** Exercise description **
The output should be every line below that includes the word "true".
* * *
(* ===== verification/Traffic.v ===== *)
(** * Traffic accounting of a proxied request

    [traffic.rs]: the guard [ProxyTraffic] owns the reservation of a request
    from its admission to the end of its response body.  Each of its methods is
    a function; the process is a sequence of steps that interleave the requests
    in flight, the detached settlement tasks, downloads, administrators and
    the loss of the process itself.  The theorems are about every such
    sequence. *)
From S2P Require Import Prelude RustStr Net Fs Geo Config Quota.
Open Scope string_scope.
Open Scope Z_scope.
Open Scope list_scope.
Open Scope mirror_scope.

(** [QUOTA_RESERVATION_BYTES]. *)
Definition QUOTA_RESERVATION_BYTES : Z := 8 * 1024 * 1024.

(** ** The guard *)

Record TrafficRecord : Type := {
  day : string; month : string; target_code : string; method : string; path : string;
  status_code : Z; response_bytes : Z; reserved_bytes : Z; accounting_multiplier : Z;
  user_id : option Z; group_id : option Z; request_event_retention_days : Z; location : GeoLocation;
}.

Definition set_group (g : option Z) (r : TrafficRecord) : TrafficRecord := {|
  day := day r; month := month r; target_code := target_code r; method := method r; path := path r;
  status_code := status_code r; response_bytes := response_bytes r; reserved_bytes := reserved_bytes r;
  accounting_multiplier := accounting_multiplier r; user_id := user_id r; group_id := g;
  request_event_retention_days := request_event_retention_days r; location := location r;
|}.

Definition set_reserved_bytes (bytes : Z) (r : TrafficRecord) : TrafficRecord := {|
  day := day r; month := month r; target_code := target_code r; method := method r; path := path r;
  status_code := status_code r; response_bytes := response_bytes r; reserved_bytes := bytes;
  accounting_multiplier := accounting_multiplier r; user_id := user_id r; group_id := group_id r;
  request_event_retention_days := request_event_retention_days r; location := location r;
|}.

(** What the response adds: its status, then the bytes of its body. *)
Definition set_progress (status bytes : Z) (r : TrafficRecord) : TrafficRecord := {|
  day := day r; month := month r; target_code := target_code r; method := method r; path := path r;
  status_code := status; response_bytes := bytes; reserved_bytes := reserved_bytes r;
  accounting_multiplier := accounting_multiplier r; user_id := user_id r; group_id := group_id r;
  request_event_retention_days := request_event_retention_days r; location := location r;
|}.

Record ProxyTraffic : Type := { record : option TrafficRecord; armed : bool }.

Definition new (day month target_code method path : string) (accounting_multiplier : Z) (user_id : option Z)
    (request_event_retention_days : Z) (location : GeoLocation) : ProxyTraffic := {|
  record := Some {|
    day := day; month := month; target_code := target_code; method := method; path := path;
    status_code := 499; response_bytes := 0; reserved_bytes := 0;
    accounting_multiplier := accounting_multiplier; user_id := user_id; group_id := None;
    request_event_retention_days := request_event_retention_days; location := location;
  |};
  armed := false;
|}.

(** A panic is the [expect] on a guard that is settled already. *)
Inductive ReservationError : Type := QuotaExceeded (scope : string) | Settled.

Definition reserve (global_limit default_user_limit : option Z) (bytes : Z) (self : ProxyTraffic) (db : Db) :
    result ProxyTraffic ReservationError * Db :=
  match record self with
  | None => (Err Settled, db)
  | Some r =>
      match user_id r with
      | Some user =>
          match try_reserve_hierarchical_bytes (month r) user global_limit default_user_limit bytes db with
          | (Reserved g, db) =>
              (Ok {| record := Some (set_reserved_bytes bytes (set_group g r)); armed := true |}, db)
          | (Exceeded scope, db) => (Err (QuotaExceeded scope), db)
          end
      | None =>
          match global_limit with
          | Some limit =>
              let '(ok, db) := try_reserve_monthly_bytes (month r) limit bytes db in
              if negb ok then (Err (QuotaExceeded "global"), db)
              else (Ok {| record := Some (set_reserved_bytes bytes r); armed := true |}, db)
          | None => (Ok {| record := Some r; armed := true |}, db)
          end
      end
  end.

(** The detached task of a settlement: what it will record. *)
Definition Task : Type := TrafficRecord * bool.

Definition settle (stream_error : bool) (self : ProxyTraffic) : ProxyTraffic * option Task :=
  if negb (armed self) then (self, None)
  else
    ({| record := None; armed := false |}, (fun r => (r, stream_error)) <$> record self).

(** What the task writes. *)
Definition task_record (t : Task) : ProxyTrafficRecord :=
  let '(r, stream_error) := t in {|
    r_day := day r; r_month := month r; r_target_code := target_code r; r_method := method r; r_path := path r;
    r_status_code := status_code r;
    r_response_bytes := sat_mul_u64 (response_bytes r) (accounting_multiplier r);
    r_delivered_response_bytes := response_bytes r;
    r_stream_error := stream_error; r_reserved_bytes := reserved_bytes r; r_user_id := user_id r;
    r_group_id := group_id r; r_request_event_retention_days := request_event_retention_days r;
    r_location := location r;
  |}.

(** [Drop]. *)
Definition drop_guard (self : ProxyTraffic) : ProxyTraffic * option Task := settle true self.

Definition is_bodyless (status : Z) : bool :=
  ((100 <=? status) && (status <? 200)) || (status =? 204) || (status =? 304).

(** The guard stays with the body unless there is none to be polled. *)
Definition track_proxy_response (status : Z) (traffic : ProxyTraffic) : ProxyTraffic * option Task :=
  match record traffic with
  | None => (traffic, None)
  | Some r =>
      let traffic := {| record := Some (set_progress status (response_bytes r) r); armed := armed traffic |} in
      if (method r =? "HEAD")%string || is_bodyless status then settle false traffic else (traffic, None)
  end.

(** One poll of the tracked body. *)
Inductive Poll : Type := Chunk (len : Z) | BodyError | BodyEnd.

Definition poll_body (p : Poll) (traffic : ProxyTraffic) : ProxyTraffic * option Task :=
  match p with
  | Chunk len =>
      ({| record := (fun r => set_progress (status_code r) (sat_add_u64 (response_bytes r) len) r) <$> record traffic;
          armed := armed traffic |}, None)
  | BodyError => settle true traffic
  | BodyEnd => settle false traffic
  end.

(** ** Public quota status *)

(** The totals are [None] when the database fails. *)
Definition public_quota_status (totals : option (Z * Z)) (config : Config.t) : string :=
  if negb (QuotaConfig.enabled (Config.quota config)) then "available"
  else match totals with
  | None => "unavailable"
  | Some (billed, reserved) =>
    let limit := Z.min (sat_mul_u64 (QuotaConfig.monthly_gb (Config.quota config)) (1024 * 1024 * 1024)) I64_MAX in
    let reservation := sat_mul_u64 QUOTA_RESERVATION_BYTES (multiplier config) in
    if billed >=? limit then "exhausted"
    else if sat_add_u64 (sat_add_u64 billed reserved) reservation >? limit then "reserved"
    else "available"
  end.

(** ** The process

    [guards] are the requests admitted so far, each with its guard; [tasks] are
    the spawned settlements.  [lost], [settled] and [admissions] record the
    history: reservations nobody will settle any more, what was written to the
    ledger, and how many requests were admitted. *)

(** What a request or a download puts on the accounts of a month. *)
Record Holding : Type := {
  h_month : string; h_user : option Z; h_group : option Z;
  h_proxied : bool; h_requests : Z; h_billed : Z; h_reserved : Z;
}.

Definition holding (r : TrafficRecord) : Holding := {|
  h_month := month r; h_user := user_id r; h_group := group_id r; h_proxied := true; h_requests := 1;
  h_billed := limit_to_i64 (sat_mul_u64 (response_bytes r) (accounting_multiplier r));
  h_reserved := limit_to_i64 (reserved_bytes r);
|}.

(** A download is billed in the same step that checks the limits, as if what it
    bills had been reserved. *)
Definition download_holding (a : Accounts) (month : string) (user requests billed : Z) : Holding := {|
  h_month := month; h_user := Some user; h_group := group_members a !! user; h_proxied := false;
  h_requests := requests; h_billed := billed; h_reserved := billed;
|}.

Record Sys : Type := {
  db : Db; guards : list ProxyTraffic; tasks : list Task;
  lost : list TrafficRecord; settled : list Holding; admissions : nat;
}.

Definition init (a : Accounts) : Sys := {|
  db := {| accounts := a; ledger := empty_ledger |};
  guards := []; tasks := []; lost := []; settled := []; admissions := 0;
|}.

Inductive Event : Type :=
| Admit (day month target_code method path : string) (accounting_multiplier : Z) (user_id : option Z)
    (request_event_retention_days : Z) (location : GeoLocation) (global_limit default_user_limit : option Z)
    (bytes : Z)
| Respond (i : nat) (status : Z)
| PollBody (i : nat) (p : Poll)
| DropGuard (i : nat)
| RunTask (i : nat) (now : Z)
(** the write of the task fails *)
| FailTask (i : nat)
(** the process ends: guards and tasks are gone, the database stays *)
| Crash
| Download (user : Z) (domain entry : string) (bytes : Z) (config : Config.t) (daily_day day month : string)
| DownloadRequest (user : Z) (domain entry : string) (error denied : bool) (daily_day cutoff day month : string)
| MarkExceeded (month : string)
(** an administrator or user changes the accounts *)
| Administer (a : Accounts).

Definition set_db (db : Db) (st : Sys) : Sys := {|
  db := db; guards := guards st; tasks := tasks st; lost := lost st; settled := settled st;
  admissions := admissions st;
|}.

Definition advance (i : nat) (f : ProxyTraffic -> ProxyTraffic * option Task) (st : Sys) : Sys :=
  match guards st !! i with
  | None => st
  | Some g =>
      let '(g, t) := f g in
      {| db := db st; guards := <[i := g]> (guards st); tasks := tasks st ++ option_list t; lost := lost st;
         settled := settled st; admissions := admissions st |}
  end.

(** The records of armed guards. *)
Definition active (g : ProxyTraffic) : option TrafficRecord := if armed g then record g else None.

Definition step (st : Sys) (e : Event) : Sys :=
  match e with
  | Admit day month target_code method path accounting_multiplier user_id retention location global_limit
      default_user_limit bytes =>
      match reserve global_limit default_user_limit bytes
              (new day month target_code method path accounting_multiplier user_id retention location) (db st) with
      | (Ok guard, db) =>
          {| db := db; guards := guards st ++ [guard]; tasks := tasks st; lost := lost st; settled := settled st;
             admissions := S (admissions st) |}
      | (Err _, db) => set_db db st
      end
  | Respond i status => advance i (track_proxy_response status) st
  | PollBody i p => advance i (poll_body p) st
  | DropGuard i => advance i drop_guard st
  | RunTask i now =>
      match tasks st !! i with
      | None => st
      | Some t =>
          {| db := record_proxy_response now (task_record t) (db st); guards := guards st;
             tasks := delete i (tasks st); lost := lost st; settled := holding t.1 :: settled st;
             admissions := admissions st |}
      end
  | FailTask i =>
      match tasks st !! i with
      | None => st
      | Some t =>
          {| db := db st; guards := guards st; tasks := delete i (tasks st); lost := t.1 :: lost st;
             settled := settled st; admissions := admissions st |}
      end
  | Crash =>
      {| db := db st; guards := []; tasks := []; lost := omap active (guards st) ++ (tasks st).*1 ++ lost st;
         settled := settled st; admissions := admissions st |}
  | Download user domain entry bytes config daily_day day month =>
      let '(ok, d) := charge_download user domain entry bytes config daily_day day month (db st) in
      {| db := d; guards := guards st; tasks := tasks st; lost := lost st;
         settled := if ok
                    then download_holding (accounts (db st)) month user 0 (limit_to_i64 (bytes * multiplier config))
                         :: settled st
                    else settled st;
         admissions := admissions st |}
  | DownloadRequest user domain entry error denied daily_day cutoff day month =>
      {| db := download_event user domain entry error denied daily_day cutoff day month (db st);
         guards := guards st; tasks := tasks st; lost := lost st;
         settled := download_holding (accounts (db st)) month user 1 0 :: settled st; admissions := admissions st |}
  | MarkExceeded month => set_db (mark_month_quota_exceeded month (db st)) st
  | Administer a => set_db {| accounts := a; ledger := ledger (db st) |} st
  end.

Definition run (events : list Event) (st : Sys) : Sys := fold_left step events st.

(** The reservations that are held: in flight, about to be settled, or lost. *)
Definition held (st : Sys) : list TrafficRecord := omap active (guards st) ++ (tasks st).*1 ++ lost st.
* * *
** Result of this task **
              (Ok {| record := Some (set_reserved_bytes bytes (set_group g r)); armed := true |}, db)
              else (Ok {| record := Some (set_reserved_bytes bytes r); armed := true |}, db)
          | None => (Ok {| record := Some r; armed := true |}, db)
Definition drop_guard (self : ProxyTraffic) : ProxyTraffic * option Task := settle true self.
  | BodyError => settle true traffic
  h_month := month r; h_user := user_id r; h_group := group_id r; h_proxied := true; h_requests := 1;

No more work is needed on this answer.